The pioneering international World Health Organization Global Framework on Tobacco Control23 which adopted an evidence-based approach to evaluating potential interventions, considered education, legislation, regulation and litigation as possible interventions and tools in the field of tobacco control.
Is it possible that in some cases, where public health indices are worsening, it is because of an over-reliance on a public health approach based primarily on education and personal choice, (an approach heavily promoted by Wanless1) and a failure to consider, or implement, other pivotal public health strategies such as regulation and fiscal intervention? Perhaps the public health failure has not been in failing to diagnose and identifying the problems, but in failing to build the effective coalitions and public support required to persuade governments of the need to take appropriate and effective action to promote and protect the health of the public.
For example, in the field of tobacco control, despite the substantial differences in smoking patterns by social class, there is still debate in England about the need for a comprehensive approach to protect workers from second hand smoke. This is despite evidence that workplace smoking restrictions help individuals reduce tobacco consumption24 and that the limits on smoking in public places introduced into Eire and New York have been associated with substantial reductions in consumption.25,26 In the field of tobacco control, an emphasis on an educational approach may if anything have served to increase inequalities.
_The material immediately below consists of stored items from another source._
(** C14. Nothing of a module is called before the gate: when a run of [host] has
    left anything but a world in which no call was made, the attestation of the
    directory was accepted, and with [--swap] that of the incoming one too. With
    [required], that means a sidecar that parses, describes the sources and the
    obligations on disk and says they were proved. *)
Theorem modhost_gated dirs prog dir opts (w w' : term) r :
  calm dirs → dir ∈ dirs → (∀ o sd, host_options false no_options opts = Ok o → o_swap_dir o = Some sd → sd ∈ dirs) →
  quiet (outside w) → main (prog :: str "host" :: dir :: opts) w = (w', r) →
  quiet (outside w') ∨
  attested (D dir) ∧ ∀ o sd, host_options false no_options opts = Ok o → o_swap_dir o = Some sd → attested (D sd).
Proof.
  intros Hc Hd Hs Hq Hm. unfold Modhost.main in Hm. destruct (run _ _ _ _ w) as [w1 r1] eqn:Hr.
  assert (w' = w1) as -> by by destruct r1; injection Hm as <- _. clear Hm. revert Hr. unfold run.
  destruct (before_dashes _) as [|a pre]; [intros [= <- _]; by left|].
  destruct (existsb asks_help pre); [|].
  - intros Hr. left. unfold print_usage, mbind, stm_bind in Hr. by injection Hr as <- _.
  - rewrite bool_decide_eq_false_2, bool_decide_eq_true_2 by done. by apply (cmd_host_gated dirs).
Qed.
End gate.
(** Per-move pointer deltas along one axis: each position minus the one
    before it, starting from the position of the press. *)
Fixpoint deltas (last : Q) (positions : list Q) : list Q :=
  match positions with
  | [] => []
  | p :: rest => (p - last)%Q :: deltas p rest
  end.

(** Sum of the deltas, each scaled by the pan speed. *)
Definition scaled_sum (speed : Q) (ds : list Q) : Q :=
  foldr (fun d acc => (d * speed + acc)%Q) 0%Q ds.

(** A run of pointer moves, in order. *)
Definition moves_from (props : Props) (rf : Refs) (moves : list Point.t) : Refs :=
  foldl (fun st p => handleMouseMove props (Point.x p) (Point.y p) st) rf moves.

(** A drag: the press, then the moves. *)
Definition drag (props : Props) (x0 y0 : Q) (moves : list Point.t) (rf : Refs) : Refs :=
  moves_from props (handleMouseDown x0 y0 rf) moves.


(** The listeners the effect attaches, in order. *)
Definition attached : list (string * listener) :=
  [("wheel"%string, HandleWheel); ("mousedown"%string, HandleMouseDown);
   ("mousemove"%string, HandleMouseMove); ("mouseup"%string, HandleMouseUp);
   ("mouseleave"%string, HandleMouseUp)].

(** While the view is mounted: exactly the five listeners are attached,
    and exactly one frame request is outstanding, the one [frameRef] holds. *)
Definition mounted (sys : System) : Prop :=
  listeners sys = attached /\ pending sys = [frameRef (refs sys)].

(** After teardown: nothing attached, nothing scheduled. *)
Definition torn_down (sys : System) : Prop :=
  listeners sys = [] /\ pending sys = [].

(** ** Notions used to state further properties *)

(** Order of the cells by column [q], then by row [r]. *)
Definition hex_lt (h1 h2 : Hex) : Prop :=
  q h1 < q h2 \/ (q h1 = q h2 /\ r h1 < r h2).

(** The context's [fillStyle] while a sequence of operations runs: every
    [fill] must find the hexagon colour, every [fillText] white. *)
Fixpoint styles_ok (fillStyle : option string) (ops : list canvas_op) : bool :=
  match ops with
  | [] => true
  | set_fillStyle style :: rest => styles_ok (Some style) rest
  | fill :: rest =>
      bool_decide (fillStyle = Some "#091d66"%string) && styles_ok fillStyle rest
  | fillText _ _ _ :: rest =>
      bool_decide (fillStyle = Some "white"%string) && styles_ok fillStyle rest
  | _ :: rest => styles_ok fillStyle rest
  end.

Definition is_lineTo (op : canvas_op) : bool :=
  match op with lineTo _ _ => true | _ => false end.

Definition is_fill (op : canvas_op) : bool :=
  match op with fill => true | _ => false end.

Definition is_stroke (op : canvas_op) : bool :=
  match op with stroke => true | _ => false end.

Definition is_fillText (op : canvas_op) : bool :=
  match op with fillText _ _ _ => true | _ => false end.

(** Number of operations of a kind. *)
Definition count_ops (kind : canvas_op -> bool) (ops : list canvas_op) : nat :=
  length (filter (fun op => kind op = true) ops).

(** Number of animation frames among the events. *)
Fixpoint frames (evs : list event) : nat :=
  match evs with
  | [] => O
  | Frame :: rest => S (frames rest)
  | _ :: rest => frames rest
  end.

(** The position of the pointer after a press at [start] and the moves. *)
Definition final_position (start : Point.t) (moves : list Point.t) : Point.t :=
  default start (last moves).

(** ** Sample inputs *)

Definition sample_mecatol : Planet := mkPlanet "Mecatol Rex" 1 6.

(** A catalog of [n] distinct records. *)
Definition sample_catalog (n : nat) : list Planet :=
  (fun i : nat => mkPlanet (pretty i) (Z.of_nat i mod 5) (Z.of_nat i mod 3)) <$> seq 0 n.

(** A tape of draws: 0, 1/7, ..., 6/7, 0, ... *)
Definition sample_tape (k : nat) : Q := (Z.of_nat (k mod 7) # 7)%Q.

(** A world holding just the catalog, at location 0. *)
Definition sample_world (n : nat) : world Planet :=
  {| store := [sample_catalog n]; tape := sample_tape |}.

Definition sample_numbers : world nat :=
  {| store := [[1; 2; 3; 4; 5]%nat]; tape := sample_tape |}.


(* ===================================================================== *)
(** * Part II: properties                                                 *)
(* ===================================================================== *)

Section Loops.
Context {St : Type}.

Lemma for_range_unfold (lo hi : Z) (body : Z -> St -> St) (st : St) :
  for_range lo hi body st =
  if lo <=? hi then for_range (lo + 1) hi body (body lo st) else st.
Proof.
  unfold for_range. destruct (Z.leb_spec lo hi) as [Hle | Hgt].
  - replace (Z.to_nat (hi - lo + 1)) with (S (Z.to_nat (hi - (lo + 1) + 1))) by lia.
    reflexivity.
  - replace (Z.to_nat (hi - lo + 1)) with O by lia. reflexivity.
Qed.

Lemma for_upto_ext (n : nat) (i : Z) (f g : Z -> St -> St) (st : St) :
  (forall x a, f x a = g x a) -> for_upto n i f st = for_upto n i g st.
Proof.
  intros Hfg. revert i st.
  induction n as [| n IH]; intros i st; simpl; [reflexivity |].
  rewrite Hfg. apply IH.
Qed.

Lemma for_range_ext (lo hi : Z) (f g : Z -> St -> St) (st : St) :
  (forall x a, f x a = g x a) -> for_range lo hi f st = for_range lo hi g st.
Proof. intros Hfg. unfold for_range. by apply for_upto_ext. Qed.
End Loops.

(** A loop whose body appends [f i] to the accumulator builds the
    concatenation of the [f i] in visiting order. *)
Lemma for_upto_push {A : Type} (f : Z -> list A) (n : nat) (i : Z) (acc : list A) :
  for_upto n i (fun x a => a ++ f x) acc = acc ++ (seqZ i (Z.of_nat n) ≫= f).
Proof.
  revert i acc. induction n as [| n IH]; intros i acc.
  - rewrite seqZ_nil by (simpl; lia). simpl. by rewrite app_nil_r.
  - cbn [for_upto]. rewrite IH, (seqZ_cons i) by lia.
    replace (Z.pred (Z.of_nat (S n))) with (Z.of_nat n) by lia.
    replace (Z.succ i) with (i + 1) by lia.
    csimpl. by rewrite <- app_assoc.
Qed.

Lemma for_range_push {A : Type} (f : Z -> list A) (lo hi : Z) (acc : list A) :
  for_range lo hi (fun x a => a ++ f x) acc = acc ++ (seqZ lo (hi - lo + 1) ≫= f).
Proof.
  unfold for_range. rewrite for_upto_push.
  destruct (Z.le_gt_cases 0 (hi - lo + 1)).
  - by rewrite Z2Nat.id.
  - by rewrite Z2Nat.nonpos, !seqZ_nil by lia.
Qed.
(** X21. One call of [analyze] sends at most 12 requests, in either mode
    and whatever the cache holds and the sources answer: one for the seed,
    at most three for the property details (Rightmove, and the local
    authority once or twice), one to the Land Registry, one to the Places
    API for the transport links and six for the amenities. The bound is
    reached: a comprehensive analysis on an empty cache sends 12 when
    every source answers and Rightmove's price reads 0. *)
Theorem analyze_sends_at_most_12_requests env address analysisType w :
  (length (requestsOf env address analysisType w) <= length (issued w) + 12)%nat
  /\ length (requestsOf answeringEnv testAddress "comprehensive" freshWorld) = 12%nat.
Proof.
  split; [|vm_compute; reflexivity].
  unfold requestsOf, analyze.
  pose proof (complete_Sends env 1 _ w (getCoordinates_Sends env address)) as Lseed.
  destruct (complete env (getCoordinates env address) w) as [w0 [coordinates|error]];
    cbn [fst] in Lseed |- *; [|lia].
  destruct (startDataPromises_Sends env address coordinates (extractPostcode env address) w0)
    as (o0 & o1 & o2 & o3 & o4 & o5 & o6 & H0 & H1 & H2 & H3 & H4 & H5 & H6 & Lstart).
  destruct (startDataPromises env address coordinates (extractPostcode env address) w0)
    as [w1 ps]. cbn [fst snd] in *.
  destruct (String.eqb analysisType "basic").
  - pose proof (settle_Sends env o0 (promise0 ps) w1 H0) as L0.
    destruct (settle env (promise0 ps) w1) as [w2 first]. cbn [fst] in L0.
    pose proof (settle_Sends env o6 (promise6 ps) w2 H6) as L6.
    destruct (settle env (promise6 ps) w2) as [w3 last]. cbn [fst] in L6.
    destruct first, last; cbn [fst]; lia.
  - unfold allSettled.
    pose proof (settle_Sends env o0 (promise0 ps) w1 H0) as L0.
    destruct (settle env (promise0 ps) w1) as [w2 r0]. cbn [fst] in L0.
    pose proof (settle_Sends env o1 (promise1 ps) w2 H1) as L1.
    destruct (settle env (promise1 ps) w2) as [w3 r1]. cbn [fst] in L1.
    pose proof (settle_Sends env o2 (promise2 ps) w3 H2) as L2.
    destruct (settle env (promise2 ps) w3) as [w4 r2]. cbn [fst] in L2.
    pose proof (settle_Sends env o3 (promise3 ps) w4 H3) as L3.
    destruct (settle env (promise3 ps) w4) as [w5 r3]. cbn [fst] in L3.
    pose proof (settle_Sends env o4 (promise4 ps) w5 H4) as L4.
    destruct (settle env (promise4 ps) w5) as [w6 r4]. cbn [fst] in L4.
    pose proof (settle_Sends env o5 (promise5 ps) w6 H5) as L5.
    destruct (settle env (promise5 ps) w6) as [w7 r5]. cbn [fst] in L5.
    pose proof (settle_Sends env o6 (promise6 ps) w7 H6) as L6.
    destruct (settle env (promise6 ps) w7) as [w8 r6]. cbn [fst] in L6.
    cbn [fst]. lia.
Qed.
(** * File-manager MCP server (src/index.js): shallow embedding and properties

    The server keeps no state of its own: every tool call reads and mutates
    the host file system.  The embedding has three layers:

    - [JsString]: the JavaScript string and number methods the handlers use;
    - [NodePath]: the part of Node's [path] module the handlers use;
    - the file system as a tree, the [fs/promises] and [adm-zip] calls on
      it, and the handlers of [FileManagerServer] as state-passing functions
      that return a text payload or throw.

    Conventions of the model:

    - strings are byte strings, and [toLowerCase] folds the ASCII letters;
    - sizes and modification times are integers; a size stays below 2^53,
      so that its quotient by 1024 or 1048576 is exact in a double;
    - a resolved path is the list of its components; drive letters and UNC
      prefixes are left out;
    - a directory lists its entries in the order [readdir] reports them;
      symbolic links and other special files are opaque entries; the tree
      records size and time of regular files only, and what [stat] answers
      for a directory or a special entry is a parameter of the host, like
      the time stamp a copy gets;
    - every [while (true)] loop runs on fuel, and the properties say how much
      fuel is enough. *)

From Stdlib Require Import String Ascii List ZArith Lia Bool Arith.
From Stdlib Require Import DecimalString DecimalNat Sorting.Sorted Sorting.Permutation.
Import ListNotations.
Open Scope string_scope.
Another public health challenge is the substantial rise in alcohol consumption and binge drinking particularly in young people. Given that alcohol prices are now at their lowest in relative terms for over 30 years, and that alcohol is widely advertized and promoted, with cut price discounts a regular feature of bars and clubs, it would be extremely surprising if there had not been significant rises in consumption.27 Effective public health action will require not only education but regulatory and fiscal approaches. As a public health community we may rightly be challenged that we have failed to raise the profile of this issue to a sufficient extent, and have not succeeded in making the case for modest price rises and limits on availability a key part of a healthy public health policy on alcohol.
As the population ages, the key public health challenge is not just life expectancy, but how many years of life are lived with good health. Although the population of the UK has been living longer over the past 20 years, the extra years have not necessarily been lived in good health. Life expectancy and healthy life expectancy (expected years of life in good or fairly good health) both increased between 1981 and 2001, but life expectancy increased at a faster rate than healthy life expectancy.28
Promotion of health in older people and effective treatment of chronic diseases through collaboration between patients, primary and secondary care will be crucial in addressing this issue.
In conclusion, we would argue that public health professionals have made a major contribution to many of the public health successes of the last 30 years. We continue to face new challenges, not least emerging infections such as SARS and the ever present threat of an influenzae pandemic. As a profession, public health should be ready to identify new challenges, work with others to raise the profile of public health in the national consciousness, and to act as advocates for the full range of public health action as required. From the early days of sanitary reform and slum clearance, there has always been opposition to public health action in one form or another. We need to recognise that the new public health challenges may bring us into conflict with different groups, which will include those with powerful vested interests. Building a robust consensus from across the political spectrum to support public health action where needed will be a key skill for the public health advocates of tomorrow.